## Required work
Within the data below, tally the lines that contain "rest" and state only the total.

===== Recorded data =====

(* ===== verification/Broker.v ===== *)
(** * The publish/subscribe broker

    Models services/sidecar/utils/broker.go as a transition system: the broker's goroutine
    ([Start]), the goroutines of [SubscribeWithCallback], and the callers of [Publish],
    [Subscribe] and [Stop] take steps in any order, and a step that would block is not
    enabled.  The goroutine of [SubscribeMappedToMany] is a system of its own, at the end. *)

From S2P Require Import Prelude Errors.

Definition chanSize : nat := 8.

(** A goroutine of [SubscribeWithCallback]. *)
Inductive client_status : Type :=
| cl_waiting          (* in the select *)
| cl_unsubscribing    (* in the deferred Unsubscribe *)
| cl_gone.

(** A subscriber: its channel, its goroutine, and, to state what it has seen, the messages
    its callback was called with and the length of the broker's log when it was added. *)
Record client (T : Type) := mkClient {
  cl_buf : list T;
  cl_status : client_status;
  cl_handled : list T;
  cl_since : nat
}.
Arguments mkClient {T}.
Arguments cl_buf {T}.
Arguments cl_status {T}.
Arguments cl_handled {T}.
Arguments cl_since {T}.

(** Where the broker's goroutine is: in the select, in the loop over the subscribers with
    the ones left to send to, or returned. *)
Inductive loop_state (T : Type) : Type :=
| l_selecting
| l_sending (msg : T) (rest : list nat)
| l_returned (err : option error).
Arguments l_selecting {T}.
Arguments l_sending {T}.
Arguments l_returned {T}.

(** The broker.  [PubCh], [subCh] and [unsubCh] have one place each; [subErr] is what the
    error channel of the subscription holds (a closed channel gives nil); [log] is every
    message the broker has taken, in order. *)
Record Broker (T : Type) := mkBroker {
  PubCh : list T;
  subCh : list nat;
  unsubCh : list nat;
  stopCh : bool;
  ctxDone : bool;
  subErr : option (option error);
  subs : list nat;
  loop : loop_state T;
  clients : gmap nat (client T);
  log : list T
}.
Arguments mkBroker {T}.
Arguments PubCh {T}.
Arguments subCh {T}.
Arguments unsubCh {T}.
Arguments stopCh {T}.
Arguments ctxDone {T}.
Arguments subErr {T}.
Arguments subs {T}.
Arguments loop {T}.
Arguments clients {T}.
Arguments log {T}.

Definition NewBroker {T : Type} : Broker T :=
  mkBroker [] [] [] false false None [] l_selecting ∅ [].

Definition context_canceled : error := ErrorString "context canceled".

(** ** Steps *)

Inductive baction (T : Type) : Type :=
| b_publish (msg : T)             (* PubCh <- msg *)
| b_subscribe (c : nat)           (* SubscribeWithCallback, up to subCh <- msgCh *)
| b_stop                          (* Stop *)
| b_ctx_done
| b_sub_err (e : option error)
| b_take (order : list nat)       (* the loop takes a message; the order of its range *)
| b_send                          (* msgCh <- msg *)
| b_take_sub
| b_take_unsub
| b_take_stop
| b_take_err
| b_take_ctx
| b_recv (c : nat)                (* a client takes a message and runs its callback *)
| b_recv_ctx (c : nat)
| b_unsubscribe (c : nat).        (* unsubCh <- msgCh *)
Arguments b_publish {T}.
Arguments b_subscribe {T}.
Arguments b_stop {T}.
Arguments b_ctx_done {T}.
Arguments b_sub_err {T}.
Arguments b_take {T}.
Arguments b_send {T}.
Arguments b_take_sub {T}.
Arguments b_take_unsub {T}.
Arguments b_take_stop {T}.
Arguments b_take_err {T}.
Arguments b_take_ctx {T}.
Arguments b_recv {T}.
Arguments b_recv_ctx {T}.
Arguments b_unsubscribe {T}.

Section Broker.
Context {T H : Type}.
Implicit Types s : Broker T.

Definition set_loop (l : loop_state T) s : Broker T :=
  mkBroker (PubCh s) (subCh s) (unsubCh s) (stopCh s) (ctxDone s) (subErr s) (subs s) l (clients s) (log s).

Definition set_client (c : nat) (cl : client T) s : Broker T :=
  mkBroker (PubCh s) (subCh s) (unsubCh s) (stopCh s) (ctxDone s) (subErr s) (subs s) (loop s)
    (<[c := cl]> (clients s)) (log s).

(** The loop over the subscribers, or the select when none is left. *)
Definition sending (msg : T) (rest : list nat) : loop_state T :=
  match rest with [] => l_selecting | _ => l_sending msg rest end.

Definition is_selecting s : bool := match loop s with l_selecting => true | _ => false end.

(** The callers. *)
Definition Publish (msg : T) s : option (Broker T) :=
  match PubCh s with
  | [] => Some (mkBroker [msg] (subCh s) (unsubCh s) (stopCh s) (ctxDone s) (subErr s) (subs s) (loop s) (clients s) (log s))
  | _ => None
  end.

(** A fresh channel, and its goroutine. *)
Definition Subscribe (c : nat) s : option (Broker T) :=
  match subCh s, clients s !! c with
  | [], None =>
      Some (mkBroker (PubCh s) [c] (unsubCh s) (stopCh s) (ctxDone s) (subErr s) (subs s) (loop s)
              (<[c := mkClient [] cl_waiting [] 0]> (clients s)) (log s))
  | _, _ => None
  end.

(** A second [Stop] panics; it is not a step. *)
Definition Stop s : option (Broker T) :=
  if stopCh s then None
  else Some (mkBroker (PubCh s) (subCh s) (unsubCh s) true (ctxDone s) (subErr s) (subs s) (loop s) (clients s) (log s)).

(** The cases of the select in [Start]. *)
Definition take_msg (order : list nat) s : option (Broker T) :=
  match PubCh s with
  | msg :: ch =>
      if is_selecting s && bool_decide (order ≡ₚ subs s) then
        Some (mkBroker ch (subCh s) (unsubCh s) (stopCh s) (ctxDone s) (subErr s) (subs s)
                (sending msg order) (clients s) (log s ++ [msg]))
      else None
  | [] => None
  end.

=====
===== Recorded data =====

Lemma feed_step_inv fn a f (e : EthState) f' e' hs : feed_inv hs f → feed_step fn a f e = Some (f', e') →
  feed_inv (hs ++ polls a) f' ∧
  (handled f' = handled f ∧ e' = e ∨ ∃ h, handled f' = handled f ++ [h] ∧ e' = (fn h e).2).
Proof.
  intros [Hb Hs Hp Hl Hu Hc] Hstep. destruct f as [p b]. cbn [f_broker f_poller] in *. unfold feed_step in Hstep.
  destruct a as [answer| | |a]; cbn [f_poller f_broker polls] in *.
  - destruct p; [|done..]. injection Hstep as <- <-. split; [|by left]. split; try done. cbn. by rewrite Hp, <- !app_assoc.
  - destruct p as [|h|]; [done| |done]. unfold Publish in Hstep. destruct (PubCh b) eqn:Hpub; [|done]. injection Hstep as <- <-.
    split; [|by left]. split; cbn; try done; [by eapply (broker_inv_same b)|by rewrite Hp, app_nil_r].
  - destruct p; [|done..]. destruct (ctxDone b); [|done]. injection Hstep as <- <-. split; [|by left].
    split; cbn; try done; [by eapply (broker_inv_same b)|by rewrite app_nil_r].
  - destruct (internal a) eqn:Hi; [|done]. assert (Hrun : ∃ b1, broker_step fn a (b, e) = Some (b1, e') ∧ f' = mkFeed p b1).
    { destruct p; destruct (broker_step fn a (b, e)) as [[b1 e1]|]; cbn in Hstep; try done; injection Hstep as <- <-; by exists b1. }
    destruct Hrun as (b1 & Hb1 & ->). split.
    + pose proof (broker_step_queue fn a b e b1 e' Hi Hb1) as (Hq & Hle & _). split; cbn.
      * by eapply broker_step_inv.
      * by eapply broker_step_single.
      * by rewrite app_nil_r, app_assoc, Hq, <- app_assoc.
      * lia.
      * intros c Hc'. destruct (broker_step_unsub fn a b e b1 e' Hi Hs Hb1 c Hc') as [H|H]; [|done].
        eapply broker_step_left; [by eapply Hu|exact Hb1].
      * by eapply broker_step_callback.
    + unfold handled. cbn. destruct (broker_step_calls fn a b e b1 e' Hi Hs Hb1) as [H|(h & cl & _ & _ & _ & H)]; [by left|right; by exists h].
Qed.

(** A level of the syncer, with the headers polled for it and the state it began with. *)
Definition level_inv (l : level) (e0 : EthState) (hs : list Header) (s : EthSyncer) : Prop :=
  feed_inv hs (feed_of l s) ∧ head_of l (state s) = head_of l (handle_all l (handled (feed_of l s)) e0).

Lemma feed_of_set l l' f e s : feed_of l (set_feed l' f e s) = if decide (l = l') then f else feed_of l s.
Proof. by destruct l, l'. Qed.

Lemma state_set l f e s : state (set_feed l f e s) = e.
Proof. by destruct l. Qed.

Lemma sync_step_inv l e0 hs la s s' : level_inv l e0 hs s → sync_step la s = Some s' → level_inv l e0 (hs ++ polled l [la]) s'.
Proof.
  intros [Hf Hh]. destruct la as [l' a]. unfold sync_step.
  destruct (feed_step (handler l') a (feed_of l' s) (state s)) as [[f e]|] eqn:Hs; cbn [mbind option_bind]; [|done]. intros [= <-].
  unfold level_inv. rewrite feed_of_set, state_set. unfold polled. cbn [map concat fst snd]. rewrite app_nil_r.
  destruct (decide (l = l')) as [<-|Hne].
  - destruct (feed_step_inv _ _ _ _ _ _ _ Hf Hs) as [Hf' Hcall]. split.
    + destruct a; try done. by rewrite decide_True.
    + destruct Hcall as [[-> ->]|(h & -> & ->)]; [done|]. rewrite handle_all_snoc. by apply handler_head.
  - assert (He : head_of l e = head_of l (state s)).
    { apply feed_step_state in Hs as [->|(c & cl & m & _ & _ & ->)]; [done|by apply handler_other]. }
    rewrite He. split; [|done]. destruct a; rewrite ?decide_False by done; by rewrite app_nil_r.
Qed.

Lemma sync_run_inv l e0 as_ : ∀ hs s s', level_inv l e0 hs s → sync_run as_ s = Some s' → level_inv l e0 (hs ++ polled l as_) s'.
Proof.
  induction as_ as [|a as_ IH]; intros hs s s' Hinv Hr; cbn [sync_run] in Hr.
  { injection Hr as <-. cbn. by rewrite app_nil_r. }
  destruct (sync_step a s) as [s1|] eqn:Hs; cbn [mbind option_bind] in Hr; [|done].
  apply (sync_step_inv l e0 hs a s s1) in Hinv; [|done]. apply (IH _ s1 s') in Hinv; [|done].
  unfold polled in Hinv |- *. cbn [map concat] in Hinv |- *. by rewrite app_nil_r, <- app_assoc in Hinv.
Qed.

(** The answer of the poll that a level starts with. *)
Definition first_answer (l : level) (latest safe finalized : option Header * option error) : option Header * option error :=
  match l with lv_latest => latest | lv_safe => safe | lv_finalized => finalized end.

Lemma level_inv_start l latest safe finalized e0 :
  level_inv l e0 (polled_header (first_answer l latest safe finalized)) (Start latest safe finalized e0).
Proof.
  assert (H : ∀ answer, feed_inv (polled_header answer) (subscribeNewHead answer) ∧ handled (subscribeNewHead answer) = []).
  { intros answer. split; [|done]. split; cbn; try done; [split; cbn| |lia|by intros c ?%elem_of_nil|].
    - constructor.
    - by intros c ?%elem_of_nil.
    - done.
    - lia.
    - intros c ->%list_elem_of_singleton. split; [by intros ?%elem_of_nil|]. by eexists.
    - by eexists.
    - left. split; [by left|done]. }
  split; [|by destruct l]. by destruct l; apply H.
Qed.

=====
===== Recorded data =====

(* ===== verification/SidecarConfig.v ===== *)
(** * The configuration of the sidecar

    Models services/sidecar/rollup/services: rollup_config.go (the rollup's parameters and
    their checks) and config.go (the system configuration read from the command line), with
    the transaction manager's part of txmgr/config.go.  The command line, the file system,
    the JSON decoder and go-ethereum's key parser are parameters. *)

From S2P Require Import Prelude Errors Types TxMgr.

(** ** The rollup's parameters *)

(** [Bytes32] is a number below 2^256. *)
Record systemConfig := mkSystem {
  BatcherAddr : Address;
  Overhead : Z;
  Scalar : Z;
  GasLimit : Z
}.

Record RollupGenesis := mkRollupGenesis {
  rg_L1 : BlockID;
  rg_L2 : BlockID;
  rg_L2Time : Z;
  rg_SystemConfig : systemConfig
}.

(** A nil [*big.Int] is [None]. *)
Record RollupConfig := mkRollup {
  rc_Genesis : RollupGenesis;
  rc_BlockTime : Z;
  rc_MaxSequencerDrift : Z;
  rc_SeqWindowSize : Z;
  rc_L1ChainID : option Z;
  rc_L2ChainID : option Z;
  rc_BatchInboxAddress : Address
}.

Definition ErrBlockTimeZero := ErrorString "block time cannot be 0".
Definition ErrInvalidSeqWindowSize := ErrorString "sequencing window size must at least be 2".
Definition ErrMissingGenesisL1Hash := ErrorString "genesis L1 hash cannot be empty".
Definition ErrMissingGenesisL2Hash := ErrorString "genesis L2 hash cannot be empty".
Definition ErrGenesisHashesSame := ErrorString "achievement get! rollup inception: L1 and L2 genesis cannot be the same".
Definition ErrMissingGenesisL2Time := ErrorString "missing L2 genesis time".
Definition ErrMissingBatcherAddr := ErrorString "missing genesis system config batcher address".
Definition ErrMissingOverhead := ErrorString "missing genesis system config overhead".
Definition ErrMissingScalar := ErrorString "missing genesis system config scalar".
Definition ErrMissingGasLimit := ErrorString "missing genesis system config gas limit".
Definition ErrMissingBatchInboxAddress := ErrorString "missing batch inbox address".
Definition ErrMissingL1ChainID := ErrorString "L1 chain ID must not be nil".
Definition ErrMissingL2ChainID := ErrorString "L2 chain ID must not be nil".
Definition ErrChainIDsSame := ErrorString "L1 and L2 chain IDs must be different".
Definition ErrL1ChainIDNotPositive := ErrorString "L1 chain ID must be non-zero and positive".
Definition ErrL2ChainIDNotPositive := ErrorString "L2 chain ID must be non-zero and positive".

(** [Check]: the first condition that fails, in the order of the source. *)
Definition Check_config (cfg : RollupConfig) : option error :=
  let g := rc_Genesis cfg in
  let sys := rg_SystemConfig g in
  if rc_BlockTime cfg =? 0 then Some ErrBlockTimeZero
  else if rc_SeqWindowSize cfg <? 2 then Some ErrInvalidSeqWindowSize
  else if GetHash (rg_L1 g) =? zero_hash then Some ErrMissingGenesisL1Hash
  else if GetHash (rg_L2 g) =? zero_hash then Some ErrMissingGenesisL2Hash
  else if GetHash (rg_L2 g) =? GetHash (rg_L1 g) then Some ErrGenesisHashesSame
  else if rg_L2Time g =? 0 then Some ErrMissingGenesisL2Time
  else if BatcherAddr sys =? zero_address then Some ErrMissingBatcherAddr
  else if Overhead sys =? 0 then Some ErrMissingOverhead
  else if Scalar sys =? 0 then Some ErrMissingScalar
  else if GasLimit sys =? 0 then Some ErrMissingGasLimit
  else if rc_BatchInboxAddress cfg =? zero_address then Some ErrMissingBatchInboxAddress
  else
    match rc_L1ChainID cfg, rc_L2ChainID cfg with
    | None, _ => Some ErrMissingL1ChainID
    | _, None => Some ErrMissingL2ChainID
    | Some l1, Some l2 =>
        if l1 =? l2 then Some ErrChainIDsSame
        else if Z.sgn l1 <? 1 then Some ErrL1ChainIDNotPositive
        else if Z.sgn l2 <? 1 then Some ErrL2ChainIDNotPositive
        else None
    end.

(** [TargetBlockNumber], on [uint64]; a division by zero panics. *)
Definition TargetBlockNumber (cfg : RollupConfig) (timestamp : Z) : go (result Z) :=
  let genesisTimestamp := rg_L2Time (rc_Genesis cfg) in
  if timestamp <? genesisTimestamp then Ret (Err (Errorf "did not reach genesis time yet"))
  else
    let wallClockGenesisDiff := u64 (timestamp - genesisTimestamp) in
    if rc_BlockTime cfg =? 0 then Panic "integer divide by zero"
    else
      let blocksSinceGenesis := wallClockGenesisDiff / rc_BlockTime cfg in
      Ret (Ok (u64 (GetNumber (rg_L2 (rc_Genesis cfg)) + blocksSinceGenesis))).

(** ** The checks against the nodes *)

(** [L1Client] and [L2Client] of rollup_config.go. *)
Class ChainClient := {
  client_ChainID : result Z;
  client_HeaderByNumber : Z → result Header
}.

=====

## Reply
3